One of the ironies Edmondson explores is that despite Dewey’s saintly status – or perhaps because of it – his books and articles are “rarely read and his work is poorly understood in public schools and in colleges of education.” One could devote whole tomes to arguing with Dewey, who was at least prolific, but Edmondson chooses to spend much of his book simply laying out Dewey’s stated philosophy and providing extensive quotations. That’s damning enough.

Here are some of the most revealing Deweyisms:

• Dewey argued for the liberation of students, by which he meant “freedom from authority, freedom from the curriculum, [and] freedom from convention.”

• “Boys and girls alike take the same interest in all these occupations, whether they are sewing and playing with dolls, or marble making and carpentry. . . It does not occur to a boy that dolls are not just as fascinating and legitimate a plaything for him as for his sister, until someone puts the idea into his head.”

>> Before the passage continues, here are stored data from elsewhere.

(* ===== verification/UuidTest.v ===== *)
(** The test of random values (test-suite/js-test-app/src/test-files/16-crypto.js):
    the form of [crypto.randomUUID], which may not repeat itself, and the arrays
    [crypto.getRandomValues] fills and refuses.

    Both functions are native and are arguments. *)

From Stdlib Require Import SpecFloat String.
From stdpp Require Import base numbers list gmap.
From S2P Require Import Prelude JsNumber JsValue Encoding Streams TestSuite Async PromiseTest.

Local Open Scope Z_scope.
Local Open Scope js_scope.

(** ** Strings *)

(** A regular expression from start to end: classes of characters, each a number
    of times. *)
Definition regex : Type := list ((Z -> bool) * nat).

Fixpoint test_regex (r : regex) (s : jsstr) : bool :=
  match r with
  | [] => match s with [] => true | _ => false end
  | (c, n) :: r => Nat.leb n (length s) && forallb c (take n s) && test_regex r (drop n s)
  end.

(** [[a-f0-9]] and [-]. *)
Definition lower_hex (c : Z) : bool := ((97 <=? c) && (c <=? 102)) || ((48 <=? c) && (c <=? 57)).
Definition dash (c : Z) : bool := c =? 45.

Definition UUIDRegex : regex :=
  [(lower_hex, 8%nat); (dash, 1%nat); (lower_hex, 4%nat); (dash, 1%nat); (lower_hex, 4%nat); (dash, 1%nat);
   (lower_hex, 4%nat); (dash, 1%nat); (lower_hex, 12%nat)].

(** [s.split('-')]. *)
Fixpoint split_dash (s : jsstr) : list jsstr :=
  match s with
  | [] => [[]]
  | c :: s =>
      if c =? 45 then [] :: split_dash s
      else match split_dash s with
           | p :: ps => (c :: p) :: ps
           | [] => [[c]]
           end
  end.

(** [parseInt(s, 16)]: white space, a sign and [0x] are skipped, the digits end at
    the first character that is none. *)
Definition digit_value (c : Z) : option Z :=
  if (48 <=? c) && (c <=? 57) then Some (c - 48)
  else if (97 <=? c) && (c <=? 102) then Some (c - 87)
  else if (65 <=? c) && (c <=? 70) then Some (c - 55)
  else None.

Fixpoint digits_of (s : jsstr) : list Z :=
  match s with
  | c :: s => match digit_value c with Some d => d :: digits_of s | None => [] end
  | [] => []
  end.

Definition strip_sign (s : jsstr) : Z * jsstr :=
  match s with
  | c :: t => if c =? 45 then (-1, t) else if c =? 43 then (1, t) else (1, s)
  | [] => (1, s)
  end.

Definition strip_0x (s : jsstr) : jsstr :=
  match s with
  | c :: x :: t => if (c =? 48) && ((x =? 120) || (x =? 88)) then t else s
  | _ => s
  end.

Definition parseInt16 (s : jsstr) : num :=
  let '(sign, s) := strip_sign (trim_start s) in
  match digits_of (strip_0x s) with
  | [] => NaN
  | l => let v := of_Z (fold_left (fun a d => a * 16 + d) l 0) in if sign <? 0 then fopp v else v
  end.

(** ** Typed arrays *)

Inductive array_type : Type :=
| Int8Array | Int16Array | Int32Array | BigInt64Array | Uint8Array | Uint8ClampedArray | Uint16Array | Uint32Array
| BigUint64Array | Float32Array | Float64Array | DataView.

#[export] Instance array_type_eq_dec : EqDecision array_type.
Proof. solve_decision. Defined.

Definition array_name (a : array_type) : string :=
  match a with
  | Int8Array => "Int8Array" | Int16Array => "Int16Array" | Int32Array => "Int32Array" | BigInt64Array => "BigInt64Array"
  | Uint8Array => "Uint8Array" | Uint8ClampedArray => "Uint8ClampedArray" | Uint16Array => "Uint16Array"
  | Uint32Array => "Uint32Array" | BigUint64Array => "BigUint64Array" | Float32Array => "Float32Array"
  | Float64Array => "Float64Array" | DataView => "DataView"
  end.

(** A view of bytes counts as one byte an element. *)
Definition BYTES_PER_ELEMENT (a : array_type) : Z :=
  match a with
  | Int8Array | Uint8Array | Uint8ClampedArray | DataView => 1
  | Int16Array | Uint16Array => 2
  | Int32Array | Uint32Array | Float32Array => 4
  | BigInt64Array | BigUint64Array | Float64Array => 8
  end.

Definition arrays : list array_type :=
  [Int8Array; Int16Array; Int32Array; BigInt64Array; Uint8Array; Uint8ClampedArray; Uint16Array; Uint32Array; BigUint64Array].

(** ** The test *)

Section UuidTest.
(** What each call of [crypto.randomUUID] answers, and what
    [crypto.getRandomValues] throws or answers, by its constructor and length,
    for an array of a type and a length. *)
Variable randomUUIDs : nat -> jsstr.
Variable getRandomValues : array_type -> Z -> outcome thrown (array_type * Z).

(** How often [crypto.randomUUID] was called, and [uuids]. *)
Record state : Type := State { calls : nat; uuids : gset jsstr }.

Abbreviation Run A := (comp state thrown A).

Definition iterations : Z := 256.

Definition randomUUID : Run jsstr :=
  fun s => let uuid := randomUUIDs (calls s) in
           let s := State (S (calls s)) (uuids s) in
           if bool_decide (uuid ∈ uuids s) then (s, Throw (NewError [Text "uuid collision "; PVal (Str uuid)]))
           else (State (calls s) ({[ uuid ]} ∪ uuids s), Ok uuid).

Definition lift (r : result) : Run unit := fun s => (s, r).

Definition each_uuid (check : jsstr -> result) : Run unit :=
  for_each (indices 0 iterations 1) (fun _ => let! uuid := randomUUID in lift (check uuid)).

Definition check_format (uuid : jsstr) : result := assert_true (Bool (test_regex UUIDRegex uuid)) Undefined.

(** [parseInt(uuid.split('-')[field].slice(0, 2), 16) & mask === bits]. *)
Definition check_bits (field : nat) (mask bits : Z) (uuid : jsstr) : result :=
  match split_dash uuid !! field with
  | None => Throw (LangError "TypeError" "uuid.split(...)[field] is undefined")
  | Some part =>
      let value := and32 (ToInt32 (parseInt16 (take 2 part))) mask in
      assert_true (Bool (value =? bits)) Undefined
  end.

Definition check_version : jsstr -> result := check_bits 2 240 64.
Definition check_variant : jsstr -> result := check_bits 3 192 128.

(** A call of [getRandomValues] for what it throws. *)
Definition random_call (a : array_type) (n : Z) : result :=
  match getRandomValues a n with Ok _ => Ok tt | Throw e => Throw e end.

Definition text (s : string) : val := Str (js s).

Definition float_arrays : Run unit :=
  do! lift (assert_throws_js (random_call Float32Array 6) (text "Float32Array")) in
  do! lift (assert_throws_js (random_call Float64Array 6) (text "Float64Array")) in
  do! lift (assert_throws_js (random_call Float32Array (65536 / BYTES_PER_ELEMENT Float32Array + 1)) (text "Float32Array (too long)")) in
  lift (assert_throws_js (random_call Float64Array (65536 / BYTES_PER_ELEMENT Float64Array + 1)) (text "Float64Array (too long)")).

Definition data_views : Run unit :=
  do! lift (assert_throws_js (random_call DataView 6) (text "DataView")) in
  lift (assert_throws_js (random_call DataView (65536 + 1)) (text "DataView (too long)")).

(** The comparison of two constructors by [===]; a constructor is shown as the
    string of its name. *)
Definition same_constructor (array : array_type) : result :=
  match getRandomValues array 8 with
  | Ok (c, _) => assert_equals (text (array_name c)) (text (array_name array))
                   (Str (js "crypto.getRandomValues(new " ++ js (array_name array) ++ js "(8))"))
  | Throw e => Throw e
  end.

Definition too_long (array : array_type) : result :=
  assert_throws_js (random_call array (65536 / BYTES_PER_ELEMENT array + 1)) (text "crypto.getRandomValues length over 65536").

Definition null_array (array : array_type) : result :=
  match getRandomValues array 0 with
  | Ok (_, length) => assert_true (Bool (length =? 0)) Undefined
  | Throw e => Throw e
  end.

(** [test(f, desc)] for an [f] that takes no argument. *)
Definition plain_test (f : Run unit) (desc : jsstr) : Run unit := test (fun _ => f) (Str desc).

Definition array_tests (array : array_type) : Run unit :=
  do! plain_test (lift (same_constructor array)) (js "Integer array: " ++ js (array_name array)) in
  do! plain_test (lift (too_long array)) (js "Large length: " ++ js (array_name array)) in
  plain_test (lift (null_array array)) (js "Null arrays: " ++ js (array_name array)).

Fixpoint all_arrays (l : list array_type) : Run unit :=
  match l with
  | [] => ret tt
  | a :: l => do! array_tests a in all_arrays l
  end.

Definition handleRequest : Run unit :=
  do! plain_test (each_uuid check_format) (js "namespace format") in
  do! plain_test (each_uuid check_version) (js "version set") in
  do! plain_test (each_uuid check_variant) (js "variant set") in
  do! plain_test float_arrays (js "Float arrays") in
  do! plain_test data_views (js "DataView") in
  all_arrays arrays.

Definition response : Z * (string + thrown) := respond (handleRequest (State 0 ∅)).2.

End UuidTest.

• “‘It thinks’ is a truer psychological statement than ‘I think.’”

• Dewey dismissed traditional civics education as a preoccupation with the “established mechanisms” of American government that approaches “idolatry of the Constitution.” He also rejected the foundations of the Declaration of Independence, writing that “self-evident truths have been weakened by historic and by philosophic criticism” and have become “emotional cries” that lack “practical meaning.”

The progressive education movement, essentially founded by Dewey, wreaked havoc on schools for decades. Perhaps this should not have come as a surprise, as Edmondson reports:

The most astonishing symbol of education’s surrealistic separation between theory and practice is this: although he has told millions how to teach elementary and secondary students, John Dewey himself was a poor teacher. He had trouble maintaining discipline in both the secondary teaching posts he occupied, and when he left the latter in Charlotte, Vermont, “the townspeople … were glad to see him depart.”

I’ll be glad to see his legacy depart Charlotte, North Carolina – and everywhere else it persists.

Hood is president of the John Locke Foundation.